INDIANAPOLIS — Far too often, when the crime tape comes down — the story ends. But survivors of violent crimes have to live with what happened.
"We have a lot of people that say, 'I have sleepless nights, I'm having thoughts of hearing gunshots, PTSD,'" said DeAnra Yates, the manager of IMPD's Non-Fatal Victim Advocacy and Support Program. "No matter how much you hear it on the news, when it happens to you, you honestly feel isolated."
Yates and Dr. Lauren Magee with IUPUI, helped develop a website that offers fast, easy access to resources for victims of violent crimes.
"What kind of support is there for rental assistance, utility assistance, lost wages as well as therapy," said Yates. "This is good to have when you have that quiet time and reflecting on how your life has changed, you have access to this website."
She understands because her life did nine years ago. Yates' 13-year-old son was shot in the head while at a house party.

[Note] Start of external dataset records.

Lemma process_step_inv n p e p' : process_inv n p → process_step p e = Some p' → process_inv n p'.
Proof.
  intros Hinv. destruct e as [k|k|k|k|k]; simpl.
  3-5: destruct (sx_calls p !! k) as [[|w]|] eqn:Hk; try done; intros [= <-];
    eapply call_ends_inv; eauto.
  - destruct (sx_permits p) as [|m] eqn:Hm, (sx_calls p !! k) as [|] eqn:Hk; try done. intros [= <-].
    destruct Hinv as [Hp Hl Hi Hu Hn Hd]. unfold live_processes, checkout in *.
    destruct (sx_idle p) as [|w rest _] eqn:Hidle using rev_ind; simpl.
    + split; unfold live_processes; simpl; rewrite ?map_size_insert_None by done; try done; [lia..| |].
      * intros k' w [[_ ?]|[_ Hx]]%lookup_insert_Some; [done|]. by apply (Hu k').
      * intros k1 k2 w [[_ ?]|[_ H1]]%lookup_insert_Some [[_ ?]|[_ H2]]%lookup_insert_Some; try done.
        by apply (Hd k1 k2 w).
    + rewrite rev_app_distr. simpl. rewrite rev_involutive. rewrite length_app in Hl. simpl in Hl.
      apply list.NoDup_app in Hn as (Hn & Hnw & _).
      split; unfold live_processes; simpl; rewrite ?map_size_insert_None by done; [lia..| | |done|].
      * intros x Hx. apply Hi, elem_of_app. by left.
      * intros k' x [[_ [= ->]]|[_ Hx]]%lookup_insert_Some.
        { split; [apply Hi, elem_of_app; right; by left|]. intros Hin. apply (Hnw x Hin). by left. }
        destruct (Hu k' x Hx) as [? Hno]. split; [done|]. intros ?. apply Hno, elem_of_app. by left.
      * assert (∀ k', sx_calls p !! k' ≠ Some (Using w)) as Hw.
        { intros k' Hx. destruct (Hu k' w Hx) as [_ Hno]. apply Hno, elem_of_app. right. by left. }
        intros k1 k2 x [[<- [= ->]]|[_ H1]]%lookup_insert_Some [[<- H2]|[_ H2]]%lookup_insert_Some; try done.
        { by destruct (Hw k2). } { simplify_eq. by destruct (Hw k1). } by apply (Hd k1 k2 x).
  - destruct (sx_calls p !! k) as [[|w]|] eqn:Hk; try done. intros [= <-].
    destruct Hinv as [Hp Hl Hi Hu Hn Hd]. unfold live_processes in *.
    assert (size (<[k:=Using (sx_next p)]> (sx_calls p)) = size (sx_calls p)) as Hsz by (by apply map_size_insert_Some; eauto).
    split; unfold live_processes; simpl; rewrite ?Hsz; try done.
    + intros x Hx%Hi. lia.
    + intros k' x [[_ [= <-]]|[_ Hx]]%lookup_insert_Some; [|by destruct (Hu k' x Hx); split; [lia|]].
      split; [lia|]. intros Hx%Hi. lia.
    + intros k1 k2 x [[<- [= <-]]|[_ H1]]%lookup_insert_Some [[<- H2]|[_ H2]]%lookup_insert_Some; try done.
      * apply (Hu k2) in H2 as [? _]. lia.
      * simplify_eq. apply (Hu k1) in H1 as [? _]. lia.
      * by apply (Hd k1 k2 x).
Qed.

(** The subprocess executor never has more live processes than its size, also
    after [start] has spawned the first one, and never lets two calls use one
    process: in every state a sequence of calls reaches, idle, used and starting
    processes are at most [size.max(1)], and a process is idle or used by one call. *)
Theorem processes_stay_within_the_pool n es p0 p :
  p0 = process_pool_new n ∨ p0 = process_start (process_pool_new n) →
  run_events process_step es p0 = Some p →
  (live_processes p ≤ Nat.max 1 n)%nat ∧ NoDup (sx_idle p) ∧
  (∀ k k' w, sx_calls p !! k = Some (Using w) → sx_calls p !! k' = Some (Using w) → k = k') ∧
  (∀ k w, sx_calls p !! k = Some (Using w) → w ∉ sx_idle p).
Proof.
  intros H0 Hrun. assert (process_inv (Nat.max 1 n) p0) as H1
    by (destruct H0 as [->| ->]; [apply process_inv_new|apply process_inv_start]).
  destruct (run_invariant process_step (λ _, True) (process_inv (Nat.max 1 n))
    (λ s e s' _, process_step_inv _ s e s') es p0 p ltac:(by apply List.Forall_forall) H1 Hrun) as [].
  split_and!; [done|done|done|]. intros k w Hk. by destruct (px_fresh_used0 k w Hk).
Qed.

(** ** Witnesses *)

Definition demo_rayon : list rayon_event :=
  [AcquirePermit; Claim "i1"; StartTask; AcquirePermit; Claim "i2"; StartTask; TaskReturns "w2"; PermitReturns;
   AcquirePermit; Claim "i3"].

Lemma rayon_starts_every_claim_witness :
  ∃ p, run_events rayon_step demo_rayon (rayon_pool_new ["w1"; "w2"]) = Some p ∧
    ry_started p = ["i1"; "i2"] ∧ ry_dropped p = [].
Proof.
  eexists. split; [vm_compute; reflexivity|].
  match goal with |- ry_started ?p = _ ∧ _ =>
    destruct (rayon_starts_every_claim ["w1"; "w2"] demo_rayon p) as (Hd & Hc & _) end.
  - apply (bool_decide_eq_true_1 _). vm_compute. reflexivity.
  - repeat constructor.
  - vm_compute. reflexivity.
  - split; [reflexivity|exact Hd].
Defined.

Definition demo_panics : list rayon_event := [AcquirePermit; Claim "i1"; StartTask; TaskPanics "w1"].

Lemma panics_use_up_the_slots_witness :
  ∃ p p', run_events rayon_step demo_panics (rayon_pool_new ["w1"]) = Some p ∧
    run_events rayon_step [AcquirePermit; Claim "i2"; StartTask] p = Some p' ∧
    ry_dropped p' = ["i2"] ∧ active_worker_ids p' = ["w1"].
Proof.
  eexists _, _. split; [vm_compute; reflexivity|]. split; [vm_compute; reflexivity|].
  match goal with |- ry_dropped ?p' = _ ∧ _ =>
    destruct (panics_use_up_the_slots ["w1"] demo_panics
      (task_panics (start_task (main_event (main_event (rayon_pool_new ["w1"]) 0 MainPermit) 0 (MainClaimed "i1")) "i1") "w1")
      [AcquirePermit; Claim "i2"; StartTask] p') as (_ & Hd & _) end.
  - apply (bool_decide_eq_true_1 _). vm_compute. reflexivity.
  - repeat constructor.
  - vm_compute. reflexivity.
  - vm_compute. reflexivity.
  - repeat constructor.
  - vm_compute. reflexivity.
  - split; [rewrite app_nil_r in Hd; exact Hd|reflexivity].
Defined.

Lemma processes_stay_within_the_pool_witness :
  ∃ p, run_events process_step [CallBegins 0; CallBegins 1; SpawnSucceeds 1; CallKept 0; CallCrashed 1]
    (process_start (process_pool_new 2)) = Some p ∧ (live_processes p ≤ 2)%nat.
Proof.
  eexists. split; [vm_compute; reflexivity|].
  eapply (processes_stay_within_the_pool 2
    [CallBegins 0; CallBegins 1; SpawnSucceeds 1; CallKept 0; CallCrashed 1]); [by right|].
  vm_compute. reflexivity.
Defined.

"He survived his gunshot wound, but he lives life very differently," Yates said. "To be honest with you, I had no idea what to do."
Her son, DeAndre, was released from Riley Hospital for Children after two months. He was paralyzed from the chest down.

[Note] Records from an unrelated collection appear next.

(* ===== verification/Subprocess.v ===== *)
(** * The subprocess executor's protocol

    Models the messages of [rustvello/src/runner/executor/subprocess.rs]: the
    request line, the ready line of a worker and its check, the reading of a
    response, and what a call does with its worker process.  The pipes are not
    modelled: an [Exchange] says how the operating system answered.

    The theorems: a response a worker writes for an outcome is read back as that
    outcome; every breach of the protocol is a crash, a crash loses the process
    and nothing else does; and a worker is accepted exactly when it announces
    itself ready and lists every expected task. *)
From stdpp Require Import pretty.
From S2P Require Import Prelude Effects Json Identifiers Errors Call Invocation Routing.

(** [serde_json] numbers of unsigned integers, and the text of a parse error. *)
Class JsonTexts `{JsonValue} := {
  number_of_u32 : Z → number;
  json_error : string → string
}.
Lemma submitted_call_run am lang (run : InvocationId → ∀ limits, AttemptRun limits) limits trace c s c1 :
  let s1 := state_after submission c s in
  let m := poll am lang run in
  unused (runtime_view s) fresh → v_queue (runtime_view s) = [] → waiters (rt_control s) = ∅ → slot_is_free s →
  catalog_get catalog (cd_task_id call) = Some task → resolve_trace_context caller explicit = Ok trace →
  validate_routing (tc_queue call_config) (tc_priority call_config) = Ok tt →
  retrieval_queues app_config = [tc_queue call_config] → task_language (cd_task_id call) = lang →
  limits_new (task_timeout call_config) (ac_cancellation_check_interval_seconds app_config) = Ok limits →
  quiet_hooks runtime_view middlewares → undisturbed runtime_view (run fresh limits) →
  result_of submission c s = Ok fresh ∧
  submitted_call_ended (race_outcome (run fresh limits)).1 (race_outcome (run fresh limits)).2
    (result_of m c1 s1) (runtime_view (state_after m c1 s1)).
Proof.
  intros s1 m [Hnohist Hnoid] Hempty Hw Hfree Htask Htrace Hroute Hqs Hlang Hlim Hhooks Hquiet.
  destruct (submission_leaves trace c s Htask Htrace Hroute Hempty) as [Hok (created & registered & noted & Hv1)].
  split; [exact Hok|]. pose proof (submitted_is_admitted _ _ _ _ _ _ _ Htask Hfree Hv1) as Hadmit.
  destruct (submission_waiting app_config catalog caller fresh call explicit c s) as [Hw1 _].
  fold submission in Hw1. fold s1 in Hv1, Hw1, Hadmit. rewrite Hw in Hw1.
  destruct (submitted_lookups trace created registered noted (runtime_view s))
    as ((inv & Hinv & Hid & Ht & Hcall) & Hcalls & (r0 & t0 & Hst) & Hhist & Hdata).
  destruct (claim_single am app_config (cat_registry catalog) lang (tc_queue call_config)
    (entry_now fresh (Some (cd_task_id call)) (tc_queue call_config) (tc_priority call_config)) c1 s1)
    as (c2 & s2 & Hclaim & Hv2); [done|done| |by apply (f_equal v_queue) in Hv1|done|done|done|exact Hadmit|].
  { by destruct (validate_routing_cases (tc_queue call_config) (tc_priority call_config)) as [(_ & ? & _)|(? & ? & _)];
      [|congruence]. }
  rewrite Hv1 in Hv2. set (v1 := submitted_view _ _ _ _ _ _ _ _ _ _) in *.
  pose proof (execution_run runtime_view app_config catalog middlewares worker drawn random_unit eq_refl inv call
    (mkRecord Registered r0 t0) limits (run fresh) c2 s2) as Hexec.
  rewrite Hid, Ht, Hcall, Hv2 in Hexec.
  specialize (Hexec Hst (registered_may_be_taken _ _) Hinv Hcalls).
  specialize (Hexec ltac:(intros task' Htask'; rewrite Htask in Htask'; by injection Htask' as <-) Hhooks Hquiet).
  set (exec := execute_invocation_common app_config catalog middlewares worker drawn random_unit fresh (run fresh)) in *.
  assert (yields runtime_view exec c2 s2 (result_of exec c2 s2) (runtime_view (state_after exec c2 s2))) as Hy.
  { unfold result_of, state_after. destruct (exec c2 s2) as [[r c3] s3] eqn:He. by exists c3, s3. }
  apply (poll_runs am lang run _ _ _ _ _ _ _ Hclaim) in Hy.
  destruct (yields_result _ _ _ _ _ _ Hy) as [Hr Hv]. fold m in Hr, Hv. rewrite Hr, Hv.
  destruct Hexec as (n1 & n2 & Hend). rewrite Ht, Htask in Hend.
  rewrite Hid in Hend.
  refine (attempt_ends_call inv _ n1 n2 (run fresh limits) (set_v_queue (λ _, []) (set_v_queue _ v1)) _ _ Hid Ht _ _ eq_refl Hroute Hend).
  - etrans; [exact Hhist|]. unfold status_history. by rewrite Hnohist.
  - unfold v_datum in *. by rewrite <-Hdata in Hnoid.
Qed.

"I was sent home with a home nurse and a bed and some equipment," said Yates. "After that, I literally had to figure this life out."

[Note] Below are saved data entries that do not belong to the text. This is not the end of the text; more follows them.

Definition force_sync (c : AppConfig) : AppConfig :=
  mkAppConfig (ac_app_id c) (ac_broker_queues c) (ac_runner_queues c) (ac_queue_selection_strategy c)
    (ac_priority_rules c) true (ac_max_pending_seconds c) (ac_heartbeat_interval_seconds c)
    (ac_runner_dead_after_seconds c) (ac_recovery_check_interval_seconds c) (ac_max_invocation_recoveries c)
    (ac_print_arguments c) (ac_argument_print_mode c) (ac_truncate_arguments_length c) (ac_recover_pending_cron c)
    (ac_recover_running_cron c) (ac_trigger_task_modules c) (ac_cached_status_time_seconds c) (ac_logging_level c)
    (ac_log_format c) (ac_log_use_colors c) (ac_compact_log_context c) (ac_blocking_control c)
    (ac_auto_final_invocation_purge_hours c) (ac_scheduler_interval_seconds c) (ac_enable_scheduler c)
    (ac_atomic_service_interval_minutes c) (ac_atomic_service_spread_margin_minutes c)
    (ac_atomic_service_check_interval_minutes c) (ac_cancellation_check_interval_seconds c).

(** The body of this task fails in its first run. *)
Definition flaky_task : Task (bool * bool) string :=
  mkTask (t_task_id xor_task) (apply_to (mkOverride None None (Some 2) None None None None None None None None None None None None None None None
      None None None) task_config_default)
    (λ n _, match n with O => Err (ETaskExecution "Network" "down" None) | _ => Ok "up" end).

(** The second run answers. *)
Lemma synchronous_call_behaviour_witness :
  let called := @app_call text_json _ demo_ports any_trace (env_list []) parse_one ascii_case literal_glob demo_errors
    json_quotes pad_digest (force_sync (app_config_new "app")) flags_catalog demo_ambient "i9" _ _ flag_serde flaky_task
    (true, false) in
  ∃ id, called demo_clock demo_running = (Ok (InvSync (sync_success id "up")), demo_clock, demo_running).
Proof.
  intros called.
  destruct (@synchronous_call_behaviour text_json identity_order chrono_in_seconds unit (env_list []) parse_one ascii_case
    literal_glob pad_digest json_quotes any_trace demo_errors 0 _ _ flag_serde (force_sync (app_config_new "app"))
    flags_catalog demo_ambient "i9" flaky_task (true, false) demo_clock demo_running eq_refl) as (r & Hr & Hcall).
  exists "i9". etrans; [exact Hcall|].
  destruct Hr as [(k & x & _ & Hbefore & Hk & ->)|[(k & m & _ & _ & Hk & _)|(e & _ & Hlast & _)]].
  - destruct k; [done|]. by injection Hk as <-.
  - by destruct k.
  - done.
Defined.

(** The attempt runs the body of [xor_task] on the flags. *)
Definition xor_run (id : InvocationId) (limits : AttemptLimits) : AttemptRun (S := Runtime unit) limits :=
  BodyReturns limits (λ s, s) 0 (Ok "t").

Definition xor_dto : CallDTO :=
  match @to_dto text_json demo_errors json_quotes _ _ flag_serde pad_digest (mkTypedCall xor_task (true, false)) with
  | Ok dto => dto
  | _ => demo_call
  end.

Definition xor_called : M RustvelloError (Runtime unit) (AnyInvocation string) :=
  @app_call text_json _ demo_ports any_trace (env_list []) parse_one ascii_case literal_glob demo_errors json_quotes
    pad_digest (app_config_new "app") flags_catalog demo_ambient "i9" _ _ flag_serde xor_task (true, false).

She wants to make sure no one else feels alone.
"We know, in Indianapolis right now, there's a lot of people that feel your pain," Yates said.
The services on the new Indy Gun Violence Resources website aren't just for people who have been physically harmed, but for all survivors of violent crime.
"Impact doesn't always mean you've personally been inflicted, but definitely just seeing things and hearing things and knowing things, you need support as well," Yates said.